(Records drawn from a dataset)
◆ ◆ ◆ ◆ ◆ ◆ ◆
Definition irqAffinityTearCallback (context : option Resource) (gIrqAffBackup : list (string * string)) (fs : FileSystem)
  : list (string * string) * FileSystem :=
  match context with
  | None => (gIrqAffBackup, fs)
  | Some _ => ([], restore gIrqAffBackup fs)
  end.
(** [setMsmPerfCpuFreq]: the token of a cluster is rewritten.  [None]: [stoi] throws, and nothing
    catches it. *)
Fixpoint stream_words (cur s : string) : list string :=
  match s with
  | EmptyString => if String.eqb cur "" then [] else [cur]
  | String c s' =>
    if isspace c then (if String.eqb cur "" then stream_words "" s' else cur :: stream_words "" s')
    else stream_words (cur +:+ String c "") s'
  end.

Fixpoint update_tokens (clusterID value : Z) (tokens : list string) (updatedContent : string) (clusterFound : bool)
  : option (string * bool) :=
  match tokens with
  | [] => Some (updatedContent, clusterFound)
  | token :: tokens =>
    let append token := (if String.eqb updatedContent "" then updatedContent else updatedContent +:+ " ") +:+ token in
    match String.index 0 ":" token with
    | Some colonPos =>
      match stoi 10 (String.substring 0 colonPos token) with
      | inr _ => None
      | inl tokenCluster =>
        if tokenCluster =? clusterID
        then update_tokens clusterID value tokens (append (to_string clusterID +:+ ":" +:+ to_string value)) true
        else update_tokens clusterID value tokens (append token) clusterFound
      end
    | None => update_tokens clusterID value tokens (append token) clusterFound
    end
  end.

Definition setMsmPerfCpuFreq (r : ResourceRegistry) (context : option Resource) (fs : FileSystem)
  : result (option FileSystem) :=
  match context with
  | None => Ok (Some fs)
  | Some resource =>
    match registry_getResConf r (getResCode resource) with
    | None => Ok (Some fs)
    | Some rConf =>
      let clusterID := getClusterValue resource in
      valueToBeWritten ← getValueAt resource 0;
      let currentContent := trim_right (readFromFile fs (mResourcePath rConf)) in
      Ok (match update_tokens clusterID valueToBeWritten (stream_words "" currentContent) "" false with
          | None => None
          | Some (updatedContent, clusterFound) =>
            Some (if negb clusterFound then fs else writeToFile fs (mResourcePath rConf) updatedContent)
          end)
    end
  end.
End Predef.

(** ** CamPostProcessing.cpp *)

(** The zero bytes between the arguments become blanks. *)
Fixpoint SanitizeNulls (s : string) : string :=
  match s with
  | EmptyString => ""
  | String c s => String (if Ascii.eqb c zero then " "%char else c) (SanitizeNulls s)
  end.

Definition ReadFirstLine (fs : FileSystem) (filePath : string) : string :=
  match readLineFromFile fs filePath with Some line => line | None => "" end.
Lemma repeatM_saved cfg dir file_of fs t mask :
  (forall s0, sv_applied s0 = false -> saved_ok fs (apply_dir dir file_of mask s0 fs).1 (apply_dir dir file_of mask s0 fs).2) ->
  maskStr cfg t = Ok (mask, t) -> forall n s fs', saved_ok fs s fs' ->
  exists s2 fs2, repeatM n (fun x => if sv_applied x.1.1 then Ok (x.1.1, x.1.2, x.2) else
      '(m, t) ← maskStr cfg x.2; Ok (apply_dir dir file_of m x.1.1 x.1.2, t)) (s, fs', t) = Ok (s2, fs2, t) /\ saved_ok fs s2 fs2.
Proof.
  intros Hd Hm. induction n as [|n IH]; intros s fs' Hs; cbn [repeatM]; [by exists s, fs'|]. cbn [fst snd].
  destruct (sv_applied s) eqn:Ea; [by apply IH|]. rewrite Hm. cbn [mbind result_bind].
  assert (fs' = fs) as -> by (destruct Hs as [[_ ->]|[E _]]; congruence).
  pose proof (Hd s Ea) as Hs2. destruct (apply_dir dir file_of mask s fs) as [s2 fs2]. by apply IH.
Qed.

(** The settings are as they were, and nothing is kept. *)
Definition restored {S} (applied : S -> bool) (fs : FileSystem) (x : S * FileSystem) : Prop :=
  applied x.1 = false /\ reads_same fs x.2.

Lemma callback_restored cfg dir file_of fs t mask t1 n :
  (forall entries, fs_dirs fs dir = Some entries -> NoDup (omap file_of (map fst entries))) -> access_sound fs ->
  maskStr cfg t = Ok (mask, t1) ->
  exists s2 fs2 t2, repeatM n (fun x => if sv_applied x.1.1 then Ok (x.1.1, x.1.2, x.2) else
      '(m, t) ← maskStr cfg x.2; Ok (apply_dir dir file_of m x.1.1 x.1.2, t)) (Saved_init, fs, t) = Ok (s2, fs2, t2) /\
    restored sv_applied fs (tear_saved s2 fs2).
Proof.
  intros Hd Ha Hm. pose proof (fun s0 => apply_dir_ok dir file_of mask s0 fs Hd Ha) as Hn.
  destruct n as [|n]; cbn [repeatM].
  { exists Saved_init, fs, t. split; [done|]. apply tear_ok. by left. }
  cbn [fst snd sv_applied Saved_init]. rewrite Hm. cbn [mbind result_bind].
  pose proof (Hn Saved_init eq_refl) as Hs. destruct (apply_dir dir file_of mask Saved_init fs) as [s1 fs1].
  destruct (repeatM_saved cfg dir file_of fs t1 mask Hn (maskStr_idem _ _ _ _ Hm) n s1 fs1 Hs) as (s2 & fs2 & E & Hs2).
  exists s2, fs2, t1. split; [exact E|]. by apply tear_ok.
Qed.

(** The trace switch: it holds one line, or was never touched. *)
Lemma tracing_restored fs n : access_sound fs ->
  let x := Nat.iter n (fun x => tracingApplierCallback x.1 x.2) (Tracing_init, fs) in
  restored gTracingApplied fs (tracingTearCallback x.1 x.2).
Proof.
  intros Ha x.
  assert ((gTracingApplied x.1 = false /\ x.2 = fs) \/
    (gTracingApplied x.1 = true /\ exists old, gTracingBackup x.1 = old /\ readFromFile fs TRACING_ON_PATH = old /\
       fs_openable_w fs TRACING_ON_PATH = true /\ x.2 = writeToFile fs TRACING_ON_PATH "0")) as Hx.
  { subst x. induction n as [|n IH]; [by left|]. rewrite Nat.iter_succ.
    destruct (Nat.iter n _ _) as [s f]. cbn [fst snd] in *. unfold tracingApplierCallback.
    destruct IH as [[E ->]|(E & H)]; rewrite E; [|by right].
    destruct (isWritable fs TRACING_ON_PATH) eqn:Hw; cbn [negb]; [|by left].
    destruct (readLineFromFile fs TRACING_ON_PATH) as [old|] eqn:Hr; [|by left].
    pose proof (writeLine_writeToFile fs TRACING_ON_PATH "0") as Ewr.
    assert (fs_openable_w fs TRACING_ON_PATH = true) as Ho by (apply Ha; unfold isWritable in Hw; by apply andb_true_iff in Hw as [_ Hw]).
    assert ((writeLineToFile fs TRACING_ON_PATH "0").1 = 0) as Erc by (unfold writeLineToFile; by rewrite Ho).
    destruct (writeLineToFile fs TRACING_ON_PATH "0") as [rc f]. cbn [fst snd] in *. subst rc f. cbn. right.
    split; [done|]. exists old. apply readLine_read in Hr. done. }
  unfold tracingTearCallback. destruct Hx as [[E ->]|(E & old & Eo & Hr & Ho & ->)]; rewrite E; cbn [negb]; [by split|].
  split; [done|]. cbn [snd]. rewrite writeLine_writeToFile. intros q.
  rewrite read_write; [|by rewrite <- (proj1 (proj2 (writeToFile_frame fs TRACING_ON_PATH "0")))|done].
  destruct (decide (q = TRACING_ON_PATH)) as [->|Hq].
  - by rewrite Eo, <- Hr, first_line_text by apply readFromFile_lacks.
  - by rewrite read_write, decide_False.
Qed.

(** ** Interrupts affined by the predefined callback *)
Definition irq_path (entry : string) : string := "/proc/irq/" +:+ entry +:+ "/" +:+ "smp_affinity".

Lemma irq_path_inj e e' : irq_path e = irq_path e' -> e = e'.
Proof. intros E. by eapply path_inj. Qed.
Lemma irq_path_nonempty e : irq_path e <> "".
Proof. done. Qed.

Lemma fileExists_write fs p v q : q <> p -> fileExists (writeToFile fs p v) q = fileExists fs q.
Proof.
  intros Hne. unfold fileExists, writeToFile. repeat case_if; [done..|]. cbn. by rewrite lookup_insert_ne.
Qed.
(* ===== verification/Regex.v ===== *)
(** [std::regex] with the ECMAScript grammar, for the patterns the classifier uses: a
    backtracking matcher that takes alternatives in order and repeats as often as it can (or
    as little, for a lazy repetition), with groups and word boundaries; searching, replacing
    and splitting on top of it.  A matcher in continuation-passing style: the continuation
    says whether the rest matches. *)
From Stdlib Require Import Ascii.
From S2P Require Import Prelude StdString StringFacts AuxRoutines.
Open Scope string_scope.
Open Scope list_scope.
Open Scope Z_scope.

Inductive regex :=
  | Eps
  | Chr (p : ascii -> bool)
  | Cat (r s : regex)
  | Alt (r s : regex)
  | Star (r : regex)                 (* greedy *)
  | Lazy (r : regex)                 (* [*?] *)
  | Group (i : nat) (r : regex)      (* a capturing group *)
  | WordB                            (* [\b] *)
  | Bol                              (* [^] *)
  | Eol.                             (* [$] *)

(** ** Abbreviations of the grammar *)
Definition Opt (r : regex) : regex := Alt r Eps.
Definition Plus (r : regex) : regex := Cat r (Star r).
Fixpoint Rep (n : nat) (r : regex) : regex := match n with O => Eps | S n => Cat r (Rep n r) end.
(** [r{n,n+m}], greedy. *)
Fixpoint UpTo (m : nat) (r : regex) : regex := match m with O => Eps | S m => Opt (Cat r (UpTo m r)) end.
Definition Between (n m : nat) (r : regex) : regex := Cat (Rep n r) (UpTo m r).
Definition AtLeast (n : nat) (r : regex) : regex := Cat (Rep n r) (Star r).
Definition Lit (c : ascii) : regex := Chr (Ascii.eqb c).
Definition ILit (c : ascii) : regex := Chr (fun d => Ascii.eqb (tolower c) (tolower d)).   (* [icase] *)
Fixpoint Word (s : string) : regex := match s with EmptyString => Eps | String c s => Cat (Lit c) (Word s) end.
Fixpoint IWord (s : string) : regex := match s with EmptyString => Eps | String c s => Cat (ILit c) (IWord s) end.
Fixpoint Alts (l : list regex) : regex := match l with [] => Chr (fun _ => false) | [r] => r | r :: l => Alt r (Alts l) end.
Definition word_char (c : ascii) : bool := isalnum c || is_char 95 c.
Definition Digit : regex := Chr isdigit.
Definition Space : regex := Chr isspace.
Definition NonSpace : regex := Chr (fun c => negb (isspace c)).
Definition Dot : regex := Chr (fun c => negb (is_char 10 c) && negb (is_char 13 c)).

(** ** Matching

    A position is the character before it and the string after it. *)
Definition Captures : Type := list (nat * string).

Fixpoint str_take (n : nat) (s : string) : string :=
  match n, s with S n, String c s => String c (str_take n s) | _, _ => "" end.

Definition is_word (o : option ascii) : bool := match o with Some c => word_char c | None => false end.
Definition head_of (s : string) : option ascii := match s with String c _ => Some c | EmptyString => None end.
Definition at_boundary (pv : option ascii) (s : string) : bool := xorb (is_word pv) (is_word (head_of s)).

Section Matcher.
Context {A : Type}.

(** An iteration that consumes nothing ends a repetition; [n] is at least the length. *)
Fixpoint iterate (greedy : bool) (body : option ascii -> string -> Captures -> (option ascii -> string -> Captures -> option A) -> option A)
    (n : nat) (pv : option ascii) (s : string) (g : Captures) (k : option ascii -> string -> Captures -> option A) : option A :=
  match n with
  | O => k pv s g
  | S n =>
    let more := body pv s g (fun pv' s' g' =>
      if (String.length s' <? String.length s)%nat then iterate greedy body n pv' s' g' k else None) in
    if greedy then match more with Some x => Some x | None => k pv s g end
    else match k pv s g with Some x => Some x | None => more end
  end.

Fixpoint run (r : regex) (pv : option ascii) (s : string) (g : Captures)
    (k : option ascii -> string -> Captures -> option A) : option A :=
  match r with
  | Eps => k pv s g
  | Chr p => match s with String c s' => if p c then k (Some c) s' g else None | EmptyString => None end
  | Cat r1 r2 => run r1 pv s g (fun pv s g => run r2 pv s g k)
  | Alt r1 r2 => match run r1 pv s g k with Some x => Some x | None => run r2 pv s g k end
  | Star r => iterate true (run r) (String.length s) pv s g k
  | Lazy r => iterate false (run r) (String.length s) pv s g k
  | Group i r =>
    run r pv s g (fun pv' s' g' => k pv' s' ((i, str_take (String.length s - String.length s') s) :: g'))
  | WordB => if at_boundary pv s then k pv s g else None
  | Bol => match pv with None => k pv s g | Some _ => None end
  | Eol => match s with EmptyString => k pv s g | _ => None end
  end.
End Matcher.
◆ ◆ ◆ ◆ ◆ ◆ ◆
→ Task requirements
Please, from the entries above, set down exactly the lines from the one containing "and splitting on" through the one containing "Definition Space : regex := Chr isspace.", and only those.

→ Response area
    and splitting on top of it.  A matcher in continuation-passing style: the continuation
    says whether the rest matches. *)
From Stdlib Require Import Ascii.
From S2P Require Import Prelude StdString StringFacts AuxRoutines.
Open Scope string_scope.
Open Scope list_scope.
Open Scope Z_scope.

Inductive regex :=
  | Eps
  | Chr (p : ascii -> bool)
  | Cat (r s : regex)
  | Alt (r s : regex)
  | Star (r : regex)                 (* greedy *)
  | Lazy (r : regex)                 (* [*?] *)
  | Group (i : nat) (r : regex)      (* a capturing group *)
  | WordB                            (* [\b] *)
  | Bol                              (* [^] *)
  | Eol.                             (* [$] *)

(** ** Abbreviations of the grammar *)
Definition Opt (r : regex) : regex := Alt r Eps.
Definition Plus (r : regex) : regex := Cat r (Star r).
Fixpoint Rep (n : nat) (r : regex) : regex := match n with O => Eps | S n => Cat r (Rep n r) end.
(** [r{n,n+m}], greedy. *)
Fixpoint UpTo (m : nat) (r : regex) : regex := match m with O => Eps | S m => Opt (Cat r (UpTo m r)) end.
Definition Between (n m : nat) (r : regex) : regex := Cat (Rep n r) (UpTo m r).
Definition AtLeast (n : nat) (r : regex) : regex := Cat (Rep n r) (Star r).
Definition Lit (c : ascii) : regex := Chr (Ascii.eqb c).
Definition ILit (c : ascii) : regex := Chr (fun d => Ascii.eqb (tolower c) (tolower d)).   (* [icase] *)
Fixpoint Word (s : string) : regex := match s with EmptyString => Eps | String c s => Cat (Lit c) (Word s) end.
Fixpoint IWord (s : string) : regex := match s with EmptyString => Eps | String c s => Cat (ILit c) (IWord s) end.
Fixpoint Alts (l : list regex) : regex := match l with [] => Chr (fun _ => false) | [r] => r | r :: l => Alt r (Alts l) end.
Definition word_char (c : ascii) : bool := isalnum c || is_char 95 c.
Definition Digit : regex := Chr isdigit.
Definition Space : regex := Chr isspace.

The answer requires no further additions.